Suddenly, this morning during zazen, equanimity arrived. There I sat, longing in one corner, equanimity in the other. Connected to ten thousand threads of life, a gentle pool of still water. And in this, longing was gently present. But now I could sit and watch without succumbing blindly. Threads, light, water....

Thursday, July 03, 2008

Longing


"I don't know you, but I want you, all the more for that."

Falling Slowly
Glen Hansard and Markéta Irglová

Unfocused, raw longing has crept into my zazen lately. None of us are strangers to longing; longing for the past, for the future, for things, for a lover, for some thing that is not now.
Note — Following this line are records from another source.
Lemma findSymbol_None s subs :
  findSymbol s subs = None <-> Forall (fun sub => symbol sub <> s) subs.
Proof. unfold findSymbol. apply list_find_None. Qed.

Lemma findHandler_None f subs :
  findHandler f subs = None <-> Forall (fun sub => handler sub <> f) subs.
Proof. unfold findHandler. apply list_find_None. Qed.

Lemma findHandler_Some f subs idx sub :
  findHandler f subs = Some (idx, sub) <->
  subs !! idx = Some sub /\ handler sub = f /\
  forall j y, subs !! j = Some y -> j < idx -> handler y <> f.
Proof.
  unfold findHandler. apply (list_find_Some (fun y => handler y = f)).
Qed.

Lemma not_carried_Forall s m :
  ~ carried s m <-> Forall (fun sub => symbol sub <> s) (allSubscriptions m).
Proof.
  unfold carried. rewrite Forall_forall. split.
  - intros H sub Hin Heq. apply H. now exists sub.
  - intros H (sub & Hin & Heq). exact (H sub Hin Heq).
Qed.

Lemma spliceSymbol_None s m : spliceSymbol s m = None <-> ~ carried s m.
Proof.
  rewrite not_carried_Forall.
  induction m as [|[t subs] m IH]; simpl.
  - split; [constructor|reflexivity].
  - rewrite allSubscriptions_cons, Forall_app, <- findSymbol_None.
    destruct (findSymbol s subs) as [[idx sub]|].
    + split; [discriminate|]. intros [[=] _].
    + destruct (spliceSymbol s m).
      * split; [discriminate|]. intros [_ H]. now apply IH in H.
      * split; [|reflexivity]. intros _. split; [reflexivity|]. now apply IH.
Qed.

Lemma spliceSymbol_Some s m m' :
  spliceSymbol s m = Some m' ->
  exists pre t subs post idx sub,
    m = pre ++ (t, subs) :: post /\ subs !! idx = Some sub /\ symbol sub = s /\
    m' = pre ++ (t, delete idx subs) :: post.
Proof.
  revert m'. induction m as [|[t subs] m IH]; simpl; intros m'; [discriminate|].
  destruct (findSymbol s subs) as [[idx sub]|] eqn:Hfind.
  - intros [= <-]. apply list_find_Some in Hfind as (Hidx & Hs & _).
    exists [], t, subs, m, idx, sub. now repeat split.
  - destruct (spliceSymbol s m) as [rest|]; [|discriminate].
    intros [= <-].
    destruct (IH rest eq_refl) as (pre & t' & subs' & post & idx & sub & -> & H1 & H2 & ->).
    exists ((t, subs) :: pre), t', subs', post, idx, sub. now repeat split.
Qed.

(** With distinct symbols, the scan finds the one subscription that carries
    the symbol, wherever it is. *)
Lemma spliceSymbol_distinct pre t subs post idx sub :
  symbolsDistinct (pre ++ (t, subs) :: post) ->
  subs !! idx = Some sub ->
  spliceSymbol (symbol sub) (pre ++ (t, subs) :: post)
  = Some (pre ++ (t, delete idx subs) :: post).
Proof.
  unfold symbolsDistinct. intros Hnd Hidx.
  induction pre as [|[t' subs'] pre IH]; cbn [app spliceSymbol] in *.
  - rewrite allSubscriptions_cons, map_app in Hnd.
    apply NoDup_app in Hnd as (Hnd & _ & _).
    assert (findSymbol (symbol sub) subs = Some (idx, sub)) as ->; [|reflexivity].
    apply list_find_Some. repeat split; [assumption|].
    intros j y Hj Hlt Heq.
    assert (j = idx); [|lia].
    apply (NoDup_lookup _ j idx (symbol sub) Hnd).
    + change (map symbol subs) with (symbol <$> subs).
      now rewrite list_lookup_fmap, Hj, <- Heq.
    + change (map symbol subs) with (symbol <$> subs).
      now rewrite list_lookup_fmap, Hidx.
  - rewrite allSubscriptions_cons, map_app in Hnd.
    apply NoDup_app in Hnd as (_ & Hsep & Hnd).
    assert (findSymbol (symbol sub) subs' = None) as ->.
    { apply findSymbol_None, Forall_forall. intros y Hy Heq.
      apply (Hsep (symbol y)).
      - apply list_elem_of_In, in_map, list_elem_of_In, Hy.
      - rewrite Heq. apply list_elem_of_In, in_map, list_elem_of_In.
        rewrite allSubscriptions_app, allSubscriptions_cons.
        apply elem_of_app. right. apply elem_of_app. left.
        eapply list_elem_of_lookup_2, Hidx. }
    now rewrite (IH Hnd).
Qed.
(* ===== verification/_CoqProject ===== *)
-Q . S2P
Prelude.v
Errors.v
GoStrings.v
Edition.v
JsonScan.v
Regexp.v
Domain.v
Json.v
Effects.v
Postgres.v
Outbox.v
Events.v
Tables.v
World.v
GovernanceStore.v
UseCase.v
CatalogStore.v
JsonDecode.v
Rfc3339.v
TimeRoundTrip.v
DescriptorStore.v
DescriptorTree.v
DescriptorRoundTrip.v
BufDescriptor.v
DependencyStore.v
DependencyGraph.v
RuntimeStore.v
RuntimeInventory.v
AuditLog.v
Identity.v
Policy.v
Approval.v
ApprovalSafety.v
ApprovalInvariant.v
Owners.v
Archive.v
Urls.v
Storage.v
Registry.v
BufWorkflow.v
GitLabReport.v
MergeRequestCheck.v
RegistrySafety.v
RegistryOperations.v
GitLabLink.v
RuntimeSafety.v
RegistryInvariant.v
RuntimeInvariant.v
ServerPolicy.v
HttpDto.v
HttpServer.v
HttpSafety.v
HttpInvariant.v
UiTypes.v
UiQuery.v
UiGraph.v
WebTypes.v
WebViews.v
WebPages.v
WebLinks.v
Config.v
Bootstrap.v
ApiTypes.v
ApiReads.v
ApiClient.v
ApiCalls.v
Packing.v
Flags.v
Shell.v
CliHelp.v
CliOutput.v
Commands.v
GitLabApi.v
MrCommand.v
CliVerdict.v
Observability.v
Lifecycle.v
Migrations.v
(* ===== verification/Edition.v ===== *)
(** * The edition

    [edition/edition.go] and [version/version.go]: the capabilities the
    community edition has, and what [GET /api/v1/edition] reports. *)

From S2P Require Import Prelude Errors GoStrings.

Open Scope string_scope.

Definition Capability := string.
Definition CapabilityRegistry : Capability := "registry".
Definition CapabilityBufWorkflow : Capability := "buf_workflow".
Definition CapabilityBreakingChecks : Capability := "breaking_checks".
Definition CapabilityGitLabCI : Capability := "gitlab_ci".
Definition CapabilityGitLabMRBot : Capability := "gitlab_mr_bot".
Definition CapabilityWebUI : Capability := "web_ui".
Definition CapabilityDependencyGraph : Capability := "dependency_graph".
Definition CapabilityRuntimeInventory : Capability := "runtime_inventory".
Definition CapabilityCommunityGovernance : Capability := "community_governance".
Definition CapabilityAPITokenAuth : Capability := "api_token_auth".
Definition CapabilityBasicAudit : Capability := "basic_audit".
Definition CapabilityPrometheusMetrics : Capability := "prometheus_metrics".
Definition CapabilityStructuredLogs : Capability := "structured_logs".
Definition CapabilityDockerComposeQuickstart : Capability := "docker_compose_quickstart".
Definition CapabilityOIDCAuth : Capability := "oidc_auth".
Definition CapabilityLDAPAuth : Capability := "ldap_auth".
Definition CapabilityAdvancedRBAC : Capability := "advanced_rbac".
Definition CapabilityGitLabGroupSync : Capability := "gitlab_group_sync".
Definition CapabilityAdvancedAudit : Capability := "advanced_audit".
Definition CapabilityAdvancedApprovalWorkflows : Capability := "advanced_approval_workflows".
Definition CapabilityEnterpriseDependencyGraph : Capability := "enterprise_dependency_graph".
Definition CapabilityRuntimeAlerts : Capability := "runtime_alerts".
Definition CapabilityHelmHA : Capability := "helm_ha".
Definition CapabilityAirGapped : Capability := "air_gapped".
Definition CapabilityLicenseManagement : Capability := "license_management".

Definition NameCommunity : string := "community".

Record CapabilityStatus := mkCapabilityStatus {
  status_Capability : Capability;
  status_Enabled : bool }.

Record BuildInfo := mkBuildInfo {
  build_Version : string;
  build_Commit : string;
  build_BuildDate : string }.

Definition Info : BuildInfo := mkBuildInfo "dev" "unknown" "unknown".

Definition CommunityCapabilities : list Capability :=
  [CapabilityRegistry; CapabilityBufWorkflow; CapabilityBreakingChecks; CapabilityGitLabCI; CapabilityGitLabMRBot;
   CapabilityWebUI; CapabilityDependencyGraph; CapabilityRuntimeInventory; CapabilityCommunityGovernance;
   CapabilityAPITokenAuth; CapabilityBasicAudit; CapabilityPrometheusMetrics; CapabilityStructuredLogs;
   CapabilityDockerComposeQuickstart].

Definition EnterpriseCapabilities : list Capability :=
  [CapabilityOIDCAuth; CapabilityLDAPAuth; CapabilityAdvancedRBAC; CapabilityGitLabGroupSync; CapabilityAdvancedAudit;
   CapabilityAdvancedApprovalWorkflows; CapabilityEnterpriseDependencyGraph; CapabilityRuntimeAlerts; CapabilityHelmHA;
   CapabilityAirGapped; CapabilityLicenseManagement].

Definition AllCapabilities : list Capability := sort_Strings (CommunityCapabilities ++ EnterpriseCapabilities).

(** The checker of an edition. *)
Class CapabilityChecker := {
  IsEnabled : Capability -> bool;
  List : list CapabilityStatus }.

Definition community_IsEnabled (capability : Capability) : bool :=
  existsb (String.eqb capability) CommunityCapabilities.
Definition community_Require (capability : Capability) : result unit :=
  if community_IsEnabled capability then Ok tt else Err (EText "capability_not_available").
Definition community_List : list CapabilityStatus :=
  map (fun capability => mkCapabilityStatus capability (community_IsEnabled capability)) AllCapabilities.
Definition CommunityCapabilityChecker : CapabilityChecker := {|
  IsEnabled := community_IsEnabled;
  List := community_List |}.

Record Edition := mkEdition {
  edition_Name : string;
  edition_Version : BuildInfo;
  edition_Capabilities : list CapabilityStatus }.

Definition NewCommunityEdition (build : BuildInfo) (checker : option CapabilityChecker) : Edition :=
  let checker := default CommunityCapabilityChecker checker in
  mkEdition NameCommunity build (@List checker).

(** The community edition lists every capability, in order, and enables those
    of the community. *)
Theorem community_edition build checker :
  let capabilities := edition_Capabilities (NewCommunityEdition build checker) in
  checker = None \/ checker = Some CommunityCapabilityChecker ->
  map status_Capability capabilities = AllCapabilities
  /\ (forall s, s ∈ capabilities -> status_Enabled s = true <-> status_Capability s ∈ CommunityCapabilities)
  /\ (forall c, c ∈ EnterpriseCapabilities -> community_Require c = Err (EText "capability_not_available")).
Proof.
  intros capabilities Hc. assert (E : capabilities = community_List) by (destruct Hc as [-> | ->]; done).
  rewrite E. split_and!.
  - unfold community_List. by rewrite map_map, map_id.
  - intros s Hs. apply list_elem_of_In, in_map_iff in Hs as (c & <- & _). cbn [status_Enabled status_Capability].
    unfold community_IsEnabled. rewrite existsb_exists, list_elem_of_In. split.
    + intros (x & Hx & ->%String.eqb_eq). done.
    + intros Hx. exists c. by rewrite String.eqb_refl.
  - apply Forall_forall. repeat (constructor; [by vm_compute|]). constructor.
Qed.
And that is the crux of it, as longing takes you out of now into time past and time future. Not this breath, but that last-lost-perfect one, or no... the beautiful one-that-is-coming! Now I sit with this longing, unsure of what it is for, but painfully aware of it's intensity in my hara. Watching it during zazen, not acting, not feeding the animal. This ache is hard, exquisite, painful, hungry, and here!

Monday, March 24, 2008

Second Zazen


I recently explored the on-line phenomenon of Second Life, a virtual world where you can interact with others via an avatar (designed pictorial persona). You may style your avatar to reflect how you would want yourself to look, and change that representation at will. No more taking what is given (how old-fashioned) ! Avatars can fly, teleport, walk, talk, and otherwise interact with other avatars. There is no food required, except for the wandering hungry ghost avatars who search for objects to purchase, virtual money to purchase them with and, it seems, virtual sexual experiences. That is not to say that all is hunger and tawdry things. Some interesting avatars do populate the virtual world, and there is kindness, compassion, and mindfulness.

Ironically, there are multiple Zen sites "in-world", including a Zen Center with a zendo and several others. Your avatar can even sit zazen in some of them, achieving the painless full lotus and posture so hard to earn in your First Life. So far, I have not seen virtual dokusan, sesshin, or kensho, (Ha!). Some sites have teshios.

For now, zazen in my First Life is enough.